La PPE précise qu’à l’horizon 2030, l’objectif est de « porter à 10% la part de gaz renouvelable dans la consommation de gaz sous l’hypothèse d’une forte baisse des coûts ». Si la filière gazière accueille favorablement la confirmation de la trajectoire de développement du gaz renouvelable, déjà prévue par la loi de transition énergétique (LTECV) de 2015, elle « attire l’attention du Gouvernement sur la nécessité de maintenir des tarifs de rachat attractifs pour que la filière puisse arriver à maturité et que les projets puissent se développer à un rythme soutenu ».

Dans le scénario de référence de la PPE, la consommation primaire d’énergies fossiles, qui était de 1 412 TWh en 2017, recule de plus d’un tiers en 2028 pour atteindre 940 TWh. La décroissance est plus importante pour les énergies fossiles ayant un contenu carbone plus important.

Ainsi, en 2028, la consommation primaire de :

  • Charbon devrait diminuer de 80 % par rapport à 2012 pour atteindre 27 TWh.
  • Produits pétroliers devrait diminuer de 35% par rapport à 2012 pour atteindre 565 TWh.
  • Gaz naturel devrait diminuer de 19% par rapport à 2012 pour atteindre 349 TWh PCI, ce qui correspond à une baisse de plus de 80 TWh…

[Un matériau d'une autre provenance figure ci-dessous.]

(** ** Properties *)

(** C27: [send_tcp_packet] cuts a payload into segments that hold all of it, in
    order, at most [mss] bytes each (a single empty segment for an empty
    payload), and hands them over one by one until a send fails.  Segment [i] has
    the sequence number of its first byte and a valid checksum: put into an IP
    packet, the receiver's parser accepts it and reads back the very ports,
    numbers, flags, window and payload it was built from. *)
Theorem tcp_segmentation `{Transport W} (down : list Z) (from to : addr) (sp dp seq ack flags win mss : Z) (payload_in : list Z) (w : W)
  (Hf : bytes from /\ zlen from = 4) (Ht : bytes to /\ zlen to = 4) (Hp : bytes payload_in) (Hm : 0 < mss <= 65495) :
  exists chunks segs, concat chunks = payload_in /\ Forall (fun c => zlen c <= mss) chunks /\ length segs = length chunks /\
    send_tcp_packet down from to sp dp seq ack flags win payload_in (zlen payload_in) mss w =
    Ret (tcp_n_sent down (map (seg_message from to) segs) (map zlen chunks) 0 w,
         send_until down (map (seg_message from to) segs) w) /\
    forall i c s, chunks !! i = Some c -> segs !! i = Some s ->
      exists k, tcp_parse (ip_message from to s) = Ret (Some k) /\
        parsed_as from to sp dp (seq + zlen (concat (take i chunks))) ack flags win c k.
Proof.
  destruct Hf as [Bf Lf], Ht as [Bt Lt]. unfold send_tcp_packet.
  destruct (send_tcp_loop_spec (S (Z.to_nat (zlen payload_in))) down from to sp dp ack flags win mss payload_in [] seq 0 w Bf Lf Bt Lt Hp)
    as (segs & Hs & Hr); [lia|unfold zlen; lia|lia|]. rewrite app_nil_r in Hr.
  pose proof (tcp_chunks_sizes mss payload_in ltac:(lia)) as Hsz.
  exists (tcp_chunks mss payload_in), segs. split; [apply tcp_chunks_concat; lia|]. split; [done|].
  split; [by eapply tcp_segs_length|]. split; [exact Hr|]. intros i c s Hc Hss.
  apply tcp_parse_seg; try done.
  - rewrite List.Forall_forall in Hsz. specialize (Hsz c). apply list_elem_of_lookup_2 in Hc. apply list_elem_of_In in Hc.
    specialize (Hsz Hc). lia.
  - by eapply tcp_segs_lookup.
Qed.

Lemma tcp_segmentation_witness :
  exists chunks segs, concat chunks = [1; 2; 3; 4; 5] /\ Forall (fun c => zlen c <= 2) chunks /\ length segs = length chunks /\
    send_tcp_packet (str "ip4") ex_me ex_peer 80 1234 (2 ^ 32 - 2) 7 FLAG_ACK 1000 [1; 2; 3; 4; 5] 5 2 oracle_ok =
    Ret (tcp_n_sent (str "ip4") (map (seg_message ex_me ex_peer) segs) (map zlen chunks) 0 oracle_ok,
         send_until (str "ip4") (map (seg_message ex_me ex_peer) segs) oracle_ok) /\
    forall i c s, chunks !! i = Some c -> segs !! i = Some s ->
      exists k, tcp_parse (ip_message ex_me ex_peer s) = Ret (Some k) /\
        parsed_as ex_me ex_peer 80 1234 (2 ^ 32 - 2 + zlen (concat (take i chunks))) 7 FLAG_ACK 1000 c k.
Proof.
  apply (tcp_segmentation (W := oracle) (str "ip4") ex_me ex_peer 80 1234 (2 ^ 32 - 2) 7 FLAG_ACK 1000 2 [1; 2; 3; 4; 5] oracle_ok).
  - split; [concrete_bytes|reflexivity].
  - split; [concrete_bytes|reflexivity].
  - concrete_bytes.
  - lia.
Defined.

Réduction de la consommation primaire d’énergie fossile par vecteur énergétique

La PPE proclame que « le gaz naturel est aujourd’hui une énergie essentielle au système énergétique français. Sa capacité de stockage est aujourd’hui nécessaire pour passer les pointes d’hiver de chauffage et d’électricité.  Par ailleurs, le gaz naturel est l’énergie fossile la moins carbonée. Il n’en reste pas moins une énergie fossile et devra donc être remplacé à long terme par du biogaz ou des nouveaux gaz de synthèse produits avec des énergies renouvelables : l’hydrogène ou le power to gas. »

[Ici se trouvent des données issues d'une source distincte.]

(* ===== verification/TcpStream.v ===== *)
(** * TCP sessions: the sending side

    The server as a transition system: received segments, data from
    applications, rounds of the sender thread, the cleaner, and new client
    sessions, in any order.  A ghost component remembers what each application
    has handed over; the invariant ties sequence numbers to it. *)

From stdpp Require Import relations.
From S2P Require Import Prelude Net Checksum Str Addr SipHash ShmMessage Transport Ip4In TcpWire TcpData Tcp TcpMeta TcpSafe TcpFlow.
Open Scope Z_scope.

(** ** Specification *)

(** For each session: the number of the first byte and all bytes its
    application has handed over. *)
Abbreviation ghost := (gmap Z (Z * list Z)).

(** The send position of a session in its stream: everything before byte [k] is
    acknowledged, the queue holds the rest, and the sequence number says so (a
    FIN that was sent counts for one). *)
Definition stream_at (isn : Z) (stream : list Z) (k : Z) (s : session_t) : Prop :=
  0 <= k <= zlen stream /\ queue_of (s_l7_to_tcp s) = drop (Z.to_nat k) stream /\
  s_local_seq s = u32 (isn + k + (if s_fin_sent s then 1 else 0)).

Definition stream_inv (G : ghost) (sessions : gmap Z session_t) : Prop :=
  forall sid s, sessions !! sid = Some s -> session_wf s /\
    (s_state s <> closed -> exists isn stream k, G !! sid = Some (isn, stream) /\ stream_at isn stream k s).

(** After a change of the table of sessions: a session that appears starts a new
    stream, one that is gone has none. *)
Definition ghost_sync (sessions sessions' : gmap Z session_t) (G : gmap Z (Z * list Z)) : ghost :=
  map_imap (fun sid s => match sessions !! sid with
                         | None => Some (s_local_seq s, [])
                         | Some _ => G !! sid
                         end) sessions'.

(** Data from an application is appended to its stream. *)
Definition ghost_data (m : message) (G : gmap Z (Z * list Z)) : ghost :=
  match field (m_data m) 0 8, rdn (m_data m) 12 (m_size m - 12) with
  | Ret sid, Ret what => alter (fun g : Z * list Z => (g.1, g.2 ++ what)) sid G
  | _, _ => G
  end.

(** A segment the sender may emit for [s]: the head of the queue, at most one
    MSS of it, at the current send position. *)
Definition data_segment (s : session_t) (flags : Z) (seg : list Z) : Prop :=
  tcp_seg (s_local_addr s) (s_peer_addr s) (s_local_port s) (s_peer_port s) (s_local_seq s) (s_peer_seq s) flags
    (s_local_window_size s) (take (Z.to_nat (s_mss s)) (queue_of (s_l7_to_tcp s))) seg.
Definition x_set_segs (segs : gmap (list Z) segment) (x : exchange) : exchange :=
  {| x_segs := segs; x_arp := x_arp x; x_mac := x_mac x; x_ip4 := x_ip4 x; x_tcp := x_tcp x; x_tcp_ip4 := x_tcp_ip4 x |}.
Definition x_set_arp (p : arp_place) (x : exchange) : exchange :=
  {| x_segs := x_segs x; x_arp := p; x_mac := x_mac x; x_ip4 := x_ip4 x; x_tcp := x_tcp x; x_tcp_ip4 := x_tcp_ip4 x |}.
Definition x_set_mac (a : option addr) (x : exchange) : exchange :=
  {| x_segs := x_segs x; x_arp := x_arp x; x_mac := a; x_ip4 := x_ip4 x; x_tcp := x_tcp x; x_tcp_ip4 := x_tcp_ip4 x |}.
Definition x_set_ip4 (a : option addr) (x : exchange) : exchange :=
  {| x_segs := x_segs x; x_arp := x_arp x; x_mac := x_mac x; x_ip4 := a; x_tcp := x_tcp x; x_tcp_ip4 := x_tcp_ip4 x |}.
Definition x_set_tcp (p : tcp_place) (a : option addr) (x : exchange) : exchange :=
  {| x_segs := x_segs x; x_arp := x_arp x; x_mac := x_mac x; x_ip4 := x_ip4 x; x_tcp := p; x_tcp_ip4 := a |}.

(** [wait_for_message] on the queue of [r]. *)
Definition x_wait (r : role) (type : Z) (nr : option Z) (x : exchange) : outcome (wait_result * exchange) :=
  match x_segs x !! name r with
  | None => Ret (Blocked, x)
  | Some s =>
    w ← wait_for_message LockOk 100 type nr [TimedOut] s;
    Ret (w.1, x_set_segs (<[name r := w.2]> (x_segs x)) x)
  end.
Lemma recv_loop_spec {W} fuel to todo done (s : l7 W) :
  0 <= todo -> 0 <= done -> done + todo <= zlen to -> (l7_work s < fuel)%nat ->
  match recv_loop fuel to todo done s with
  | (Done (rc, to'), s') => exists got, later s s' /\ stream s = got ++ stream s' /\
      rc = done + zlen got /\ zlen got <= todo /\ to' = splice to done got /\ (zlen got < todo -> flagged s' = true)
  | (Waits, s') => later s s' /\ will_stop s = false /\ zlen (stream s) < todo
  | (Crash _, _) => False
  end.
Proof.
  revert to todo done s. induction fuel as [|f IH]; intros to todo done s Ht Hd Hl Hf; [lia|].
  destruct (decide (todo > 0)) as [Hp|Hp].
  2: { cbn. replace (negb (todo >? 0)) with true by lia. exists []. cbn. rewrite splice_nil by lia.
       unfold zlen. cbn [length]. repeat split; (done || lia). }
  rewrite recv_loop_unfold by done. destruct (tick_later s) as (L & Hs & Hw & He). apply stream_eq in Hs.
  destruct (flagged (tick s)) eqn:Ef.
  { exists []. rewrite splice_nil by lia. split; [done|]. split; [done|]. unfold zlen. cbn [length]. repeat split; [lia|lia|done]. }
  pose proof (pop_timeout_spec (tick s)) as Hpop. destruct (pop_timeout (tick s)) as [[[values|]| |] s']; try done.
  - destruct Hpop as (L2 & H2%stream_cons & W2). pose proof (zlen_nonneg values) as Hv.
    assert (Ls : later s s') by (by transitivity (tick s)). pose proof (lt_work _ _ L) as W1.
    rewrite rdn_ok by lia. mcbn. set (chunk := sub values 0 _).
    assert (Lc : zlen chunk = Z.min todo (zlen values)) by (unfold chunk; apply zlen_sub; lia).
    rewrite wr_ok by lia. destruct (Z.gtb_spec (zlen values) todo).
    + exists chunk. split.
      { destruct Ls. split; try done. unfold l7_work. cbn. unfold l7_work in W2, W1. lia. }
      split.
      { rewrite <- Hs, H2. unfold stream, chunks. cbn. rewrite !app_assoc. f_equal. unfold chunk, sub.
        rewrite Z.min_l by lia. cbn [Z.to_nat drop]. by rewrite take_drop. }
      repeat split; lia.
    + assert (chunk = values) as Ec by (unfold chunk; rewrite Z.min_r by lia; apply sub_all; lia). rewrite Ec.
      specialize (IH (splice to done values) (todo - zlen values) (done + zlen values) s').
      rewrite zlen_splice in IH by lia. specialize (IH ltac:(lia) ltac:(lia) ltac:(lia) ltac:(lia)).
      destruct (recv_loop f _ _ _ s') as [[[rc to']| |] s2].
      * destruct IH as (got & L3 & H3 & -> & Hg & -> & Hx). exists (values ++ got).
        split; [by transitivity s'|]. split; [rewrite <- Hs, H2, H3; by rewrite app_assoc|]. rewrite zlen_app.
        repeat split; [lia|lia| |intros; apply Hx; lia]. rewrite splice_app; [done|lia|lia].
      * destruct IH as (L3 & Hq & Hz). split; [by transitivity s'|]. split; [rewrite <- (lt_will_stop _ _ Ls); done|].
        rewrite <- Hs, H2, zlen_app. lia.
      * done.
  - destruct Hpop as [-> Hi]. destruct (tick_later (tick s)) as (L2 & H2%stream_eq & W2 & E2). set (s2 := tick (tick s)) in *.
    assert (Ls : later s s2) by (by transitivity (tick s)). pose proof (lt_work _ _ L2).
    destruct (decide (l_env s2 = [] /\ flagged s2 = false)) as [[En Eg]|Hn].
    + rewrite En, Eg. split; [done|]. split.
      * rewrite <- (lt_will_stop _ _ Ls). unfold will_stop. fold (flagged s2). by rewrite Eg, En.
      * rewrite <- Hs, <- H2. unfold stream, chunks. rewrite Hi, En. unfold zlen. cbn. lia.
    + assert (Hgo : recv_loop f to todo done s2 =
        match l_env s2, flagged s2 with [], false => (Waits, s2) | _, _ => recv_loop f to todo done s2 end).
      { destruct (l_env s2), (flagged s2); try done. by destruct Hn. }
      rewrite <- Hgo. assert (Hdec : (l7_work s2 < l7_work s)%nat).
      { assert (l_env s <> [] \/ l_env (tick s) <> []) as [Hx|Hx].
        - destruct (l_env s) eqn:E0; [|by left]. exfalso. apply Hn. rewrite E2, He.
          split; [done|]. unfold s2. assert (tick s = s) as -> by (unfold tick; by rewrite E0).
          assert (tick s = s) as Et by (unfold tick; by rewrite E0). by rewrite Et in *.
        - pose proof (Hw Hx). lia.
        - pose proof (W2 Hx). pose proof (lt_work _ _ L). lia. }
      specialize (IH to todo done s2 Ht Hd Hl ltac:(lia)).
      destruct (recv_loop f to todo done s2) as [[[rc to']| |] s3].
      * destruct IH as (got & L3 & H3 & -> & Hg & -> & Hx). exists got. split; [by transitivity s2|].
        split; [congruence|]. done.
      * destruct IH as (L3 & Hq & Hz). split; [by transitivity s2|].
        split; [rewrite <- (lt_will_stop _ _ Ls); done|]. congruence.
      * done.
Qed.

Les principales mesures de promotion du gaz renouvelable envisagées sont :

  • Consolider l’obligation d’achat de biogaz à un tarif réglementé et lancer des appels d’offres permettant d’atteindre les objectifs à un coût maîtrisé grâce à de fortes baisses des coûts.
  • Favoriser le GNV et le bioGNV notamment grâce au suramortissement pour l’achat de véhicules compatibles ;

Si donc l’objectif à 2030 de 10 % de la consommation de gaz d’origine renouvelable est confirmé, tout comme le point de passage de 8 TWh en 2023, le développement se voit soumis à la condition d’une « forte baisse » des coûts. Et c’est là où le bât blesse du point de vue de la profession…

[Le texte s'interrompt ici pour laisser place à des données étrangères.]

(* ===== verification/L7Stream.v ===== *)
(** * From segments to the queue of a session

    The TCP server ([Tcp], [TcpFlow]) and the sessions of a server on top of it
    ([L7Sessions]) put together: what the one hands over, the other queues. *)

From S2P Require Import Prelude Net Checksum Str Addr ShmMessage Transport TcpWire TcpData Tcp TcpSafe TcpFlow L7 L7Safe L7Sessions.

(** A message as it arrives; the transport keeps its data. *)
Definition delivered (x : sent) : message := fill_message (allocate_shm_message (zlen (sent_data x))) (sent_type x) 0 (sent_data x).

(** The messages of a log that are for the application (those for the IP server have another type). *)
Definition app_messages (l : list sent) : list message := map delivered (filter (fun x => sent_type x = 0) l).

Definition announcement_of (k : tcp_in) (flags : Z) : announcement :=
  {| n_session_id := k_session_id k; n_from := k_a_from k; n_from_port := u16 (k_source_port k);
     n_to := k_a_to k; n_to_port := u16 (k_destination_port k); n_flags := flags; n_pl := payload k |}.

Lemma filter_all {A} (P : A -> Prop) `{!forall x, Decision (P x)} (l : list A) : Forall P l -> filter P l = l.
Proof. induction 1 as [|x l Hx _ IH]; [done|]. rewrite filter_cons, decide_True by done. by rewrite IH. Qed.

Lemma filter_no {A} (P : A -> Prop) `{!forall x, Decision (P x)} (l : list A) : Forall (fun x => ~ P x) l -> filter P l = [].
Proof. induction 1 as [|x l Hx _ IH]; [done|]. rewrite filter_cons, decide_False by done. by rewrite IH. Qed.

Lemma up_tcp_data_ports session_id from from_port to to_port flags pl :
  up_tcp_data session_id from from_port to to_port flags pl =
  up_tcp_data session_id from (u16 from_port) to (u16 to_port) flags pl.
Proof.
  unfold up_tcp_data, wrap. change 16 with (8 * Z.of_nat 2). by rewrite !le_bytes_mod.
Qed.

Lemma delivered_announces sid x : about_session sid x -> sent_type x = 0 ->
  exists n, announces (delivered x) n /\ n_session_id n = sid /\ closes n = false /\ n_pl n = app_data x.
Proof.
  intros Hx Ht. destruct (Hx Ht) as (k & flags & K & Hsid & Hfl & Hd). exists (announcement_of k flags).
  pose proof (zlen_payload k K) as Lp. assert (Hp : app_data x = payload k).
  { pose proof (app_data_notice [] k flags (payload k) K) as Ha. unfold app_data in *. rewrite Ht, Hd. exact Ha. }
  destruct K as [(_ & _ & _ & Lf) (_ & _ & _ & Lt) (_ & Hs & _) _ _ _ _ Hid].
  destruct (tcp_calc_session_id_ok (k_source_port k) (k_destination_port k) _ _ Lf Lt) as (sid' & E & Hu).
  rewrite Hid in E. injection E as <-. split; [|split; [done|split; [by destruct Hfl as [-> | ->]|done]]].
  exists []. rewrite app_nil_r. cbn [delivered fill_message m_data announcement_of n_session_id n_from n_from_port n_to n_to_port n_flags n_pl].
  rewrite Hd. cbn [notice fill_message m_data]. split; [apply up_tcp_data_ports|]. unfold fits.
  split; [lia|]. split; [lia|]. split; [lia|]. split; [done|]. split; [apply wrap_range; lia|]. split; [apply wrap_range; lia|].
  destruct Hfl as [-> | ->]; unfold is_u, MI_TCP_FIN; lia.
Qed.

Lemma log_announces sid l : Forall (about_session sid) l ->
  exists ns, Forall2 announces (app_messages l) ns /\ Forall (fun n => n_session_id n = sid) ns /\ existsb closes ns = false /\
    concat (map n_pl ns) = app_bytes l.
Proof.
  intros Hl. unfold app_messages, app_bytes. induction Hl as [|x l Hx _ (ns & H1 & H2 & H3 & H4)].
  - by exists [].
  - rewrite filter_cons. destruct (decide (sent_type x = 0)) as [Ht|Ht].
    + destruct (delivered_announces sid x Hx Ht) as (n & A1 & A2 & A3 & A4). exists (n :: ns). cbn [map concat existsb].
      split; [by constructor|]. split; [by constructor|]. rewrite A3, H3, A4, H4. done.
    + exists ns. cbn [map concat]. unfold app_data at 1. replace (sent_type x =? 0) with false by lia. done.
Qed.

(** ** Properties *)

(** C14: from the wire to the application's queue.  Any segments of an open
    connection that have ACK and neither SYN nor RST - resent, overlapping, out of order, with FIN or without - and carry bytes of the
    peer's stream make the server of the application queue, in the
    connection's session and in no other, exactly the bytes of the stream that the TCP server takes, in order and once: from the byte the connection
    expected to the one it expects afterwards, but for the number the first FIN steps over ([received]; when the FIN comes early that is
    a byte of the stream, which is lost).  The IP server accepts every ACK; the session's thread has
    not ended; the other sessions stay as they are, except that [run_in] removes those whose thread has ended. *)
Theorem tcp_feeds_session `{Transport W} (has_close : bool) (out_name : list Z) (mappings_in : gmap Z (list Z)) (salt : list Z)
  (now_s sid irs : Z) (stream : list Z) (ms : list (Z * message)) (sessions : gmap Z session_t) (s : session_t) (n : Z) (w : W)
  (apps : gmap Z l7_session) (hs : l7_session)
  (Hok : forall m w, send_ok_b out_name m w = true) (Hstream : zlen stream + 1 < 2 ^ 32)
  (Hms : Forall (fun x => exists k, stream_segment sid irs stream x.2 k) ms)
  (Hs : sessions !! sid = Some s) (Hw : session_wf s) (Hst : s_state s <> closed)
  (Hn : 0 <= n <= stream_end stream s) (Hseq : s_peer_seq s = u32 (irs + n))
  (Hhs : apps !! sid = Some hs) (Hunf : ls_finished hs = false) :
  exists n' s' w' l apps' hs', run_segments out_name mappings_in salt now_s ms sessions w = Ret (<[sid := s']> sessions, w') /\
    s_peer_seq s' = u32 (irs + n') /\
    t_log w' = t_log w ++ l /\ l7_turns has_close (app_messages l) apps = Ret apps' /\
    apps' !! sid = Some hs' /\
    (forall id, id <> sid -> apps' !! id = apps !! id \/ apps' !! id = None /\ exists x, apps !! id = Some x /\ ls_finished x = true) /\
    ls_stop hs' = ls_stop hs /\ ls_finished hs' = false /\
    exists new, ls_incoming hs' = ls_incoming hs ++ new /\
      received out_name mappings_in salt now_s sid irs stream ms sessions s n w s' n' (concat new).
Proof.
  destruct (run_received out_name mappings_in salt now_s sid irs stream ms sessions s n w Hok Hstream Hms Hs Hw Hst Hn Hseq)
    as (n' & s' & w' & l & R & R1 & _ & R2 & Ha & R3).
  destruct (log_announces sid l Ha) as (ns & Hns & Hid & Hcl & Hb).
  destruct (l7_turns_reaped has_close _ ns apps Hns) as (start & apps' & Hstart & E & Hl).
  assert (Hmine : filter (fun n => n_session_id n = sid) ns = ns) by (by apply filter_all).
  assert (Hsid0 : start !! sid = Some hs) by (destruct Hstart as [-> | ->]; [done|]; by rewrite reap_lookup, Hhs, Hunf).
  pose proof (Hl sid) as Hsid. rewrite Hmine, Hsid0, session_steps_old, Hcl, andb_false_r, Hunf in Hsid.
  eexists n', s', w', l, apps', _. split; [exact R|]. split; [done|]. split; [done|]. split; [exact E|]. split; [exact Hsid|]. split.
  - intros id Hne. rewrite Hl, filter_no; [|eapply Forall_impl; [|exact Hid]; cbn; congruence]. cbn [foldl]. destruct Hstart as [-> | ->]; [by left|].
    rewrite reap_lookup. destruct (apps !! id) as [x|]; [|by left]. destruct (ls_finished x) eqn:Ex; [right; split; [done|by exists x]|by left].
  - split; [done|]. split; [done|]. exists (map n_pl ns). split; [done|]. by rewrite Hb.
Qed.

Definition ex_sid : Z := Eval vm_compute in k_session_id (seg_of ex_syn).

Definition ex_app : l7_session :=
  {| ls_from := [10; 0; 0; 9]; ls_from_port := 40000; ls_to := [10; 0; 0; 1]; ls_to_port := 80;
     ls_incoming := [[]]; ls_stop := false; ls_finished := false |}.

Lemma ex_carried : Forall (fun x => exists k, stream_segment ex_sid 8 [65; 66; 67] x.2 k) ex_stream.
Proof. replace ex_sid with (k_session_id (seg_of ex_syn)) by (vm_compute; reflexivity). exact ex_stream_carried. Qed.

Lemma tcp_feeds_session_witness :
  exists s' w' l apps' hs', run_segments (str "ip4") ex_tcp_maps ex_salt 200 ex_stream ex_sessions {| wire_log := [] |} =
      Ret (<[ex_sid := s']> ex_sessions, w') /\
    wire_log w' = l /\ l7_turns true (app_messages l) {[ ex_sid := ex_app ]} = Ret apps' /\
    apps' !! ex_sid = Some hs' /\ concat (ls_incoming hs') = [65; 67].
Proof.
  destruct (tcp_feeds_session (W := wire) true (str "ip4") ex_tcp_maps ex_salt 200 ex_sid 8 [65; 66; 67] ex_stream
    ex_sessions ex_session 0 {| wire_log := [] |} {[ ex_sid := ex_app ]} ex_app) as (n' & s' & w' & l & apps' & hs' & R & _ & Hl & E & Hs & _).
  - reflexivity.
  - reflexivity.
  - exact ex_carried.
  - vm_compute. reflexivity.
  - exact ex_session_wf.
  - discriminate.
  - split; [discriminate|vm_compute; discriminate].
  - vm_compute. reflexivity.
  - vm_compute. reflexivity.
  - reflexivity.
  - cbn [wire_transport t_log wire_log app] in Hl. exists s', w', l, apps', hs'. split; [exact R|]. split; [exact Hl|]. split; [exact E|]. split; [exact Hs|].
    assert (C : match run_segments (str "ip4") ex_tcp_maps ex_salt 200 ex_stream ex_sessions {| wire_log := [] |} with
      | Ret (_, w) => match l7_turns true (app_messages (wire_log w)) {[ ex_sid := ex_app ]} with Ret a => (fun x => concat (ls_incoming x)) <$> a !! ex_sid | Fault _ => None end
      | Fault _ => None end = Some [65; 67]) by (vm_compute; reflexivity).
    rewrite R, Hl, E, Hs in C. injection C as C. exact C.
Defined.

En effet, la PPE indique que «  les coûts de production des gaz renouvelables sont aujourd’hui élevés mais des perspectives de baisse de coûts sont indiquées par les acteurs de ces filières. La programmation pluriannuelle de l’énergie fixe l’objectif de 24 à 32 TWh de biogaz produit en 2028, en fonction de la baisse des coûts réellement observée. Des plafonds de prix seront mis en place, et si les coûts de production ne baissent pas autant qu’attendu, le rythme de construction de nouvelles capacités de production sera adapté. »

Si il y a eu convergence pendant le débat public pour donner la priorité à l’injection de biométhane dans les réseaux de gaz, par rapport à une combustion locale pour produire de l’électricité, la question du coût du biogaz et des soutiens nécessaires à la filière ont fait débat, certains considérant que le remplacement du gaz fossile par du gaz renouvelable relevait encore largement du pari…

La filière s’inquiète des mesures concrètes envisagées, qui sont en demi-teinte et placeraient les gaz renouvelables comme les parents pauvres des ENR : le Gouvernement envisage une enveloppe de soutien public supplémentaires globale comprise entre 7 et 9 milliards d’euros pour la période 2018-2028, sous condition, pour le biométhane, d’atteindre un coût de production de 67 Euro/MWh dès 2023.

L’enveloppe envisagée pour le 3eme pilier des ENR françaises représenterait ainsi sur les dix ans à venir moins de 10% des soutiens financiers accordés aux ENR :

Dépenses publiques programmées pendant la période de la PPE (Md€)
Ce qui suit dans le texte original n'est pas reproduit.